◆ What this task involves ◆
Scan the records for lines with the string "every". Say how many there are, and add nothing.

[Collected data entries]
(** * Token rotation in the Veo/Imagen API client

    A shallow embedding of [fetchWithTokenRotation] and of its two helpers
    [getSharedTokens] and [getPersonalToken], with the effects the function
    performs (console output, storage reads and writes, the remote token
    refresh, [addLogEntry], [fetch], [eventBus.dispatch]) recorded in order
    in a trace.

    Modelling conventions.
    - Strings are byte strings; tokens, labels and contexts are ASCII, where
      [s.slice(-6)] is the last six characters.
    - Values read from the two stores are modelled after [JSON.parse], at
      the types the source declares for them:
      [{ token: string; createdAt: string }[]] for the shared tokens and a
      user object with an optional string [personalAuthToken].
    - Response bodies are arbitrary JSON values.  A number is given by the
      string JavaScript prints it as, which is all the client ever does
      with one besides testing it against zero.
    - [sessionStorage.setItem] may throw (a full or disabled store); the
      environment says whether it does.
    - Whatever [fetch], [response.json()] and [getVeoAuthTokens] reject with
      is an [Error] object (TypeError, SyntaxError, DOMException all are),
      so [error instanceof Error] holds in every [catch]. *)

From Stdlib Require Import List String Ascii ZArith Lia Bool Arith DecimalString.
Import ListNotations.
Open Scope string_scope.
Set Warnings "-register-all".

(** ** JavaScript values *)

Module Js.

Record Error := mkError { name : string; message : string }.

(** [new Error(msg)] and the engine's [TypeError]s. *)
Definition newError (msg : string) : Error := mkError "Error" msg.
Definition typeError (msg : string) : Error := mkError "TypeError" msg.

(** Outcome of evaluating something that may throw. *)
Inductive Completion (A : Type) : Type :=
| Normal (a : A)
| Throw (e : Error).
Arguments Normal {A} a.
Arguments Throw {A} e.

Definition cbind {A B} (c : Completion A) (k : A -> Completion B) : Completion B :=
  match c with
  | Normal a => k a
  | Throw e => Throw e
  end.

(** A value produced by [JSON.parse]. An object is the list of its own
    properties; when a key occurs twice the later one counts, as it does in
    JSON text. A number is held as its string form ([Number::toString]:
    "42", "0.5", "1e+21"; both zeros print as "0"). *)
Inductive json : Type :=
| JNull
| JBool (b : bool)
| JNum (text : string)
| JStr (s : string)
| JArr (l : list json)
| JObj (m : list (string * json)).

(** A JavaScript value that may be [undefined]. *)
Definition value := option json.
Definition undefined : value := None.

(** The numbers the client itself prints are a position in [tokensToTry],
    the length of a token list and an HTTP status: integers far below
    1e21, which JavaScript prints in plain decimal. *)
Definition string_of_Z (z : Z) : string := NilZero.string_of_int (Z.to_int z).
Definition string_of_nat (n : nat) : string := NilZero.string_of_uint (Nat.to_uint n).

Fixpoint own (k : string) (m : list (string * json)) : value :=
  match m with
  | [] => undefined
  | (k', v) :: m' =>
      match own k m' with
      | Some w => Some w
      | None => if String.eqb k k' then Some v else undefined
      end
  end.

(** [v.k] on a value that is not [null], for the keys the client reads,
    [error] and [message]: no built-in prototype defines them, so only an
    object's own property can answer and every other value gives
    [undefined]. *)
Definition field (v : json) (k : string) : value :=
  match v with
  | JObj m => own k m
  | _ => undefined
  end.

◆ Answer section ◆
2